Lemma root_run {B} s H n (k : Z → M (Mach F) Empty_set B) : okay s H n → is_space (mem s) H (cr3 s) →
  (current_pml4 ≫= k) s = k (cr3 s) s.
Proof using Type.
  clear HHDM_room. intros Hok SP. eapply bind_run. unfold current_pml4. erewrite bind_run by reflexivity. unfold mret, M_ret.
  by rewrite (root_ok _ _ _ (ok_tabs _ _ _ Hok) SP).
Qed.

(** What [ensure_pt] and [ensure_pt_user] promise: the last-level table of [v],
    with every mapping as it was. *)
Definition ensured (s : Mach F) (H : gset Z) (n : nat) (v : Z) (ts : list Z) (Q : memory → Prop)
    (r : res Empty_set Z * Mach F) : Prop :=
  ∃ pt s', r = (Ok pt, s') ∧ (pt ∉ H ∨ node (mem s) (cr3 s) (page v).1 = Some pt) ∧
    edits s s' H ({[pt]} ∪ H) n ts ∧ flushed s' = flushed s ∧
    is_space (mem s') ({[pt]} ∪ H) (cr3 s) ∧ node (mem s') (cr3 s) (page v).1 = Some pt ∧
    (∀ v', maps (mem s') (cr3 s) v' = maps (mem s) (cr3 s) v') ∧ gentle (mem s) (mem s') (cr3 s) ∧ adds (mem s) (mem s') (cr3 s) pt ∧ Q (mem s').

(** A present entry, and one that replaces it. *)
Lemma gentle_patch m m' root p i e x :
  (∀ q j, length q ≤ 2 → entry m' root q j = if decide (q = p ∧ j = i) then Some x else entry m root q j) →
  entry m root p i = Some e →
  (down x = down e ∧ has x PRESENT = has e PRESENT ∨ length p = 2 ∧ has x PRESENT = true ∧ down e = None) → gentle m m' root.
Proof using Type.
  clear HHDM_room. intros E Ee Hx q j Lq. rewrite E by done. case_decide as Hd; [|by left]. destruct Hd as [-> ->].
  right. by exists e, x.
Qed.

Lemma link_present t f : has f PRESENT = true → has (Z.lor t f) PRESENT = true.
Proof using Type. intros Hf. by rewrite has_lor, Hf, orb_true_r. Qed.

Lemma node_entry m root p t i : node m root p = Some t → entry m root p i = ent m t i.
Proof using Type. intros N. unfold entry. by rewrite N. Qed.

Lemma ent_table m t i e : ent m t i = Some e → ∃ T, m !! t = Some T ∧ T !! i = Some e.
Proof using Type. unfold ent. destruct (m !! t) as [T|]; simpl; [eauto|done]. Qed.

(** A table that is already there. *)
Lemma entry_table m H root p t i e : is_space m H root → length p ≤ 3 → node m root p = Some t → entry m root p i = Some e →
  ∃ T, m !! t = Some T ∧ T !! i = Some e.
Proof using Type. intros SP Lp Np E. unfold entry in E. rewrite Np in E. simpl in E. by apply ent_table. Qed.

Lemma ensured_there s H n v pd e2 ts (Q : memory → Prop) : Q (mem s) → okay s H (S n) → is_space (mem s) H (cr3 s) →
  node (mem s) (cr3 s) [idx v 3; idx v 2] = Some pd → ent (mem s) pd (idx v 1) = Some e2 →
  has e2 PRESENT = true → has e2 HUGE = false → ensured s H n v ts Q (Ok (Z.land e2 ADDR_MASK), s).
Proof using Type.
  clear HHDM_room. intros HQ Hok SP Np E2 P2 H2.
  assert (node (mem s) (cr3 s) (page v).1 = Some (Z.land e2 ADDR_MASK)) as Npt.
  { change (page v).1 with ([idx v 3; idx v 2] ++ [idx v 1]). rewrite (node_next _ _ _ _ _ _ Np E2).
    by apply down_Some. }
  exists (Z.land e2 ADDR_MASK), s.
  assert ({[Z.land e2 ADDR_MASK]} ∪ H = H) as ->.
  { apply (sp_held _ _ _ SP) in Npt as [? _]; [set_solver|simpl; lia]. }
  split_and!; try done; [by right| |apply gentle_refl|by left]. apply edits_refl. by eapply okay_weaken; [|exact Hok]; lia.
Qed.

Lemma ensure_pt_spec s H n v pd : okay s H (S n) → is_space (mem s) H (cr3 s) → covered (mem s) (cr3 s) v pd →
  ensured s H n v [pd] (λ _, True) (ensure_pt HHDM_OFFSET v s).
Proof using HHDM_room.
  intros Hok SP Hc. destruct (covered_path _ _ _ _ Hc) as (e4 & pdpt & e3 & E4 & D4 & N3 & E3 & D3).
  destruct Hc as [Np (e2 & E2 & P2)]. apply down_Some in D4 as (P4 & _ & ->). apply down_Some in D3 as (P3 & H3 & ->).
  unfold ensure_pt. erewrite root_run by done. erewrite read_run by done. rewrite assert_run by done.
  erewrite read_run by done. rewrite assert_run by (by rewrite P3, H3). cbv zeta. erewrite read_run by done.
  rewrite assert_run by done. destruct (has e2 HUGE) eqn:H2; [|by eapply ensured_there].
  destruct (ent_table _ _ _ _ E2) as (T & HT & He2).
  destruct (split_edits s H n v _ T e2 (λ t, Z.lor (Z.lor t PRESENT) WRITABLE) Hok SP Np HT He2 P2 H2)
    as (pt & s' & Hr & Fr & Ed & Hf & SP' & N' & W' & A' & M').
  { intros t Ht. rewrite <- Z.lor_assoc. by apply down_link. }
  exists pt, s'. split_and!; try done; [by left|]. eapply gentle_patch; [exact W'|unfold entry; by rewrite Np|].
  right. split_and!; [done|rewrite <- Z.lor_assoc; by apply link_present|]. by rewrite down_eq, P2, H2.
Qed.

Definition with_user (e : Z) : Z := if has e USER then e else Z.lor e USER.

Lemma with_user_spec e : has (with_user e) USER = true ∧ down (with_user e) = down e ∧ has (with_user e) PRESENT = has e PRESENT.
Proof using Type.
  unfold with_user. destruct (has e USER) eqn:Hu; [done|]. split_and!; [|apply down_user|].
  - rewrite has_lor. by rewrite orb_true_r.
  - rewrite has_lor. apply orb_false_r.
Qed.

(** Opening an intermediate entry to user mode. *)
Lemma set_user_spec s H n p t i e c : okay s H n → is_space (mem s) H (cr3 s) → length p ≤ 2 →
  node (mem s) (cr3 s) p = Some t → ent (mem s) t i = Some e → i < 512 → down e = Some c →
  ∃ s', set_user HHDM_OFFSET t i e s = (Ok (), s') ∧ edits s s' H H n [t] ∧ flushed s' = flushed s ∧
    is_space (mem s') H (cr3 s) ∧
    (∀ q, length q ≤ 4 → node (mem s') (cr3 s) q = node (mem s) (cr3 s) q) ∧
    (∀ q j, length q ≤ 3 → entry (mem s') (cr3 s) q j =
       if decide (q = p ∧ j = i) then Some (with_user e) else entry (mem s) (cr3 s) q j) ∧
    (∀ v', maps (mem s') (cr3 s) v' = maps (mem s) (cr3 s) v').
Proof using HHDM_room.
  intros Hok SP Lp Np E Hi Hd. unfold set_user, with_user. destruct (has e USER) eqn:Hu.
  { exists s. split_and!; try done; try by apply edits_refl. intros q j Lq. case_decide as Hc; [|done].
    destruct Hc as [-> ->]. unfold entry. by rewrite Np. }
  destruct (ent_table _ _ _ _ E) as (T & HT & HE). pose proof (lookup_lt_Some _ _ _ HE) as HiT.
  destruct (write_edits s H n t T i (Z.lor e USER) Hok HT Hi) as (s' & Hw & Hm & Hf & Ed).
  exists s'. rewrite Hm. assert (ent (mem s) t i ≫= down = down (Z.lor e USER)) as Hdd by (rewrite E, down_user; done).
  split_and!; try done.
  - eapply space_write_same; try done; [lia| |by right]. intros _. rewrite has_lor. change (has USER HUGE) with false.
    apply down_Some in Hd as (_ & -> & _). done.
  - intros q Lq. eapply node_write_same; try done. lia.
  - intros q j Lq. eapply entry_write_same; try done. lia.
  - intros v'. apply (maps_inner (mem s) H (cr3 s) (ok_tabs _ _ _ Hok) SP p t T i e); try done. apply down_user.
Qed.

(** Ring 3 is let through to the last table of [v]. *)
Definition user_path (m : memory) (root v : Z) : Prop :=
  ∀ p i, (p, i) ∈ [([], idx v 3); ([idx v 3], idx v 2); ([idx v 3; idx v 2], idx v 1)] →
    ∃ e, entry m root p i = Some e ∧ has e USER = true.

(** Entries open to user mode stay open. *)
Definition opens (m m' : memory) (root : Z) : Prop :=
  ∀ q j e, length q ≤ 2 → entry m root q j = Some e → has e USER = true →
    ∃ x, entry m' root q j = Some x ∧ has x USER = true.

Lemma opens_trans m1 m2 m3 root : opens m1 m2 root → opens m2 m3 root → opens m1 m3 root.
Proof using Type.
  clear HHDM_room. intros O1 O2 q j e Lq He Hu. destruct (O1 q j e Lq He Hu) as (x & Hx & Hux). by apply (O2 q j x).
Qed.

Lemma opens_same m m' root : (∀ q j, length q ≤ 2 → entry m' root q j = entry m root q j) → opens m m' root.
Proof using Type. clear HHDM_room. intros E q j e Lq He Hu. exists e. by rewrite E. Qed.

Lemma opens_patch m m' root p i x :
  (∀ q j, length q ≤ 2 → entry m' root q j = if decide (q = p ∧ j = i) then Some x else entry m root q j) →
  has x USER = true → opens m m' root.
Proof using Type.
  clear HHDM_room. intros E Hx q j e Lq He Hu. rewrite E by done. case_decide; eauto.
Qed.

Lemma user_path_opens m m' root v : opens m m' root → user_path m root v → user_path m' root v.
Proof using Type.
  clear HHDM_room. intros O Hu p i Hp. destruct (Hu p i Hp) as (e & He & Hx). apply (O p i e); try done.
  repeat (apply elem_of_cons in Hp as [[= -> ->]|Hp]; [simpl; lia|]). by apply elem_of_nil in Hp.
Qed.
━━━━━━
**WORK TO BE COMPLETED:** The required answer is the count of lines in the listing that contain the word "else", with no other text.

**RESULT BELOW:** 4